The app also calculates popular questions within a course using the similarity. It's essentially a complex SQL query that SUMs all the question's similarity when grouped by question_id, then orders by sum of the similarity. You can view the implementation in server/model/course.py.


An extremely important aspect of the web application was the caching layer between the user and the server. Many of the SQL queries were big which caused a lot of strain on the database. Nothing it couldn't handle for one connection but with 100s of requests performing the query every second, it would break slow the app down to a crawl. The caching layer ensured that this wasn't a problem and it was imperative the implementation do the follow:

  • Stay out of the programmers way.
  • Don't adversely affect debugging or API tests.
  • Allow for easy expiring of items in the cache.

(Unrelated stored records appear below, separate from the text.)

Definition CoerceConstrainedFloat (ParseFloat : string → option float64) (key value : string) (fallback : float64)
  : float64 :=
  match ParseFloat (TrimSpace value) with
  | None => fallback
  | Some parsed =>
    if f64_is_nan parsed || f64_is_inf parsed then fallback
    else match constraint_of key with
    | None => parsed
    | Some c =>
      if bool_decide (c_Type c = SettingValueTypeFloat) then
        if f64_lt parsed (c_MinFloat c) then c_MinFloat c
        else if f64_lt (c_MaxFloat c) parsed then c_MaxFloat c
        else parsed
      else parsed
    end
  end.

(** ** Reading settings *)

Abbreviation SettingsGetter := (option (string → option string)) (only parsing).

(** [repo.Get(key)] on a possibly nil repository. *)
Definition repo_Get (repo : SettingsGetter) (key : string) : option string :=
  match repo with None => None | Some get => get key end.

Definition intSetting (repo : SettingsGetter) (key : string) (fallback : Z) : Z :=
  match repo_Get repo key with
  | None => fallback
  | Some value => CoerceConstrainedInt key value fallback
  end.

Definition durationMSSetting (repo : SettingsGetter) (key : string) (fallback : Duration) : Duration :=
  Duration_mul (intSetting repo key (Z.quot fallback Millisecond)) Millisecond.

Definition durationSecondsSetting (repo : SettingsGetter) (key : string) (fallback : Duration) : Duration :=
  Duration_mul (intSetting repo key (Z.quot fallback Second)) Second.

Definition floatSetting (ParseFloat : string → option float64) (repo : SettingsGetter) (key : string)
  (fallback : float64) : float64 :=
  match repo_Get repo key with
  | None => fallback
  | Some value => CoerceConstrainedFloat ParseFloat key value fallback
  end.

Definition boolSetting (repo : SettingsGetter) (key : string) (fallback : bool) : bool :=
  match repo_Get repo key with
  | None => fallback
  | Some value => match ParseBool (TrimSpace value) with None => fallback | Some b => b end
  end.

(** * Polling policy and worker budgets

    [internal/polling/policy.go] and [internal/pollingbudget/pollingbudget.go]. *)


(** ** internal/polling *)

Record TimeoutProfile := { tp_Timeout : Duration; tp_Retries : Z }.

Inductive WarningCode :=
| WarningIntervalBelowTimeoutWindow
| WarningEstimatedWorkersExceeded
| WarningBudgetExceedsGlobal.
#[export] Instance WarningCode_eq_dec : EqDecision WarningCode.
Proof. solve_decision. Defined.

Record CapacityWarning := { w_Code : WarningCode; w_Message : string }.

Record Policy := {
  EssentialWorkers : Z;
  MaxWorkersPerSite : Z;
  MaxWorkersPerSubnet : Z;
  MaxWorkersPerDevice : Z;
  MaxInflightPerProfile : Z;
  WebSocketCoalesce : Duration;
  SafetyMargin : float64;
  ForceOverCapacity : bool;
  DegradedRisk : bool;
  Timeouts : Lane → TimeoutProfile }.

Definition with_DegradedRisk (b : bool) (p : Policy) : Policy :=
  {| EssentialWorkers := EssentialWorkers p; MaxWorkersPerSite := MaxWorkersPerSite p;
     MaxWorkersPerSubnet := MaxWorkersPerSubnet p; MaxWorkersPerDevice := MaxWorkersPerDevice p;
     MaxInflightPerProfile := MaxInflightPerProfile p; WebSocketCoalesce := WebSocketCoalesce p;
     SafetyMargin := SafetyMargin p; ForceOverCapacity := ForceOverCapacity p;
     DegradedRisk := b; Timeouts := Timeouts p |}.

Definition EstimateRequiredWorkers (deviceCount : Z) (observedP95 shortestInterval : Duration) (margin : float64) : Z :=
  if (deviceCount <=? 0) || (observedP95 <=? 0) || (shortestInterval <=? 0) then 0
  else
    let margin := if f64_ge (f64_of_Z 0) margin then f64_of_Z 1 else margin in
    let pollsPerSecond := f64_div (f64_of_Z deviceCount) (Seconds shortestInterval) in
    f64_ceil (f64_mul (f64_mul pollsPerSecond (Seconds observedP95)) margin).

The base library for the caching was Flask-Cache. It provided a memoization layer for methods. The layer would hash the function name with it's parameters (__repr__ magic for objects) and store the result in the cache. If the function was called again, it was checked for a cache hit and the cached result returned. To added the memoization layer to a function, a simple @memoize decorator was used and to remove a cached result: delete_memoized.

The API added another layer of abstraction to these methods and created the @cache_view middleware for endpoint that would automatically cache the result return from the API. To invalidate the cached view, it was just a matter of calling invalidate_view with the view name.

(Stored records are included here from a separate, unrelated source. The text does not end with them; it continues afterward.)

(* ===== verification/SettingsSpec.v ===== *)
(** * What settings, polling policy and worker budgets guarantee

    Properties of [internal/domain/settings_constraints.go], [internal/polling/policy.go]
    and [internal/pollingbudget]. *)

From S2P Require Import Prelude GoLib GoText Domain Policy.

(** ** Constrained settings *)

(** An integer constraint of the table, as a range. *)
Definition int_range (key : string) : option (Z * Z) :=
  match constraint_of key with
  | Some c => if bool_decide (c_Type c = SettingValueTypeInteger) then Some (c_MinInt c, c_MaxInt c) else None
  | None => None
  end.

Lemma constraint_lookup_Forall (P : string * SettingConstraint → Prop) key l c :
  Forall P l → constraint_lookup key l = Some c → P (key, c).
Proof.
  induction 1 as [|[k c'] l Hk _ IH]; [done|]. simpl. destruct (String.eqb_spec key k) as [->|]; [by intros [= ->]|done].
Qed.

(** Every range of the table is inhabited and fits an [int64] with room to spare. *)
Lemma int_range_bounds key lo hi : int_range key = Some (lo, hi) → 0 <= lo <= hi ∧ hi <= 65535.
Proof.
  unfold int_range. destruct (constraint_of key) as [c|] eqn:Hc; [|done]. case_bool_decide; [|done]. intros [= <- <-].
  revert H. pattern (key, c).
  assert (HF : Forall (λ kc, c_Type kc.2 = SettingValueTypeInteger → 0 <= c_MinInt kc.2 <= c_MaxInt kc.2 ∧ c_MaxInt kc.2 <= 65535) SettingConstraints)
    by (unfold SettingConstraints; repeat constructor; simpl; lia).
  exact (constraint_lookup_Forall _ key _ c HF Hc).
Qed.

Lemma coerce_range key value fallback lo hi :
  int_range key = Some (lo, hi) →
  CoerceConstrainedInt key value fallback =
    match Atoi (TrimSpace value) with None => fallback | Some parsed => Z.max lo (Z.min hi parsed) end.
Proof.
  intros Hr. pose proof (int_range_bounds _ _ _ Hr) as Hb. unfold int_range in Hr. unfold CoerceConstrainedInt.
  destruct (Atoi _) as [z|]; [|done]. destruct (constraint_of key) as [c|]; [|done].
  case_bool_decide; [|done]. simplify_eq. crush_cases.
Qed.

Lemma intSetting_range repo key fallback lo hi :
  int_range key = Some (lo, hi) → lo <= fallback <= hi → lo <= intSetting repo key fallback <= hi.
Proof.
  intros Hr Hf. pose proof (int_range_bounds _ _ _ Hr). unfold intSetting. destruct (repo_Get repo key) as [v|]; [|done].
  rewrite (coerce_range _ _ _ _ _ Hr). destruct (Atoi _); lia.
Qed.

Lemma duration_range repo key fallback unit lo hi :
  int_range key = Some (lo, hi) → lo <= Z.quot fallback unit <= hi → 0 < unit <= Second →
  lo * unit <= Duration_mul (intSetting repo key (Z.quot fallback unit)) unit <= hi * unit.
Proof.
  intros Hr Hf Hu. pose proof (intSetting_range repo _ _ _ _ Hr Hf). pose proof (int_range_bounds _ _ _ Hr).
  unfold Duration_mul. rewrite int64_wrap_id; [nia|].
  unfold in_int64, int64_min, int64_max, Second in *. nia.
Qed.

@Course.route("/course/<course>/popular", methods=["GET"])
def get_popular(course):
    course = model.Course.getBy(db.session, code=course.upper())

    return respond({
        "course": course,
        "popular_questions": course.popular_questions
The cache middleware in action on the course endpoint.

Some precautions had to be taken however to ensure the cache invalidated old data. Whenever a new entity was created or edited, all caches containing the entity had to be expired, like semi-manual garbage collection.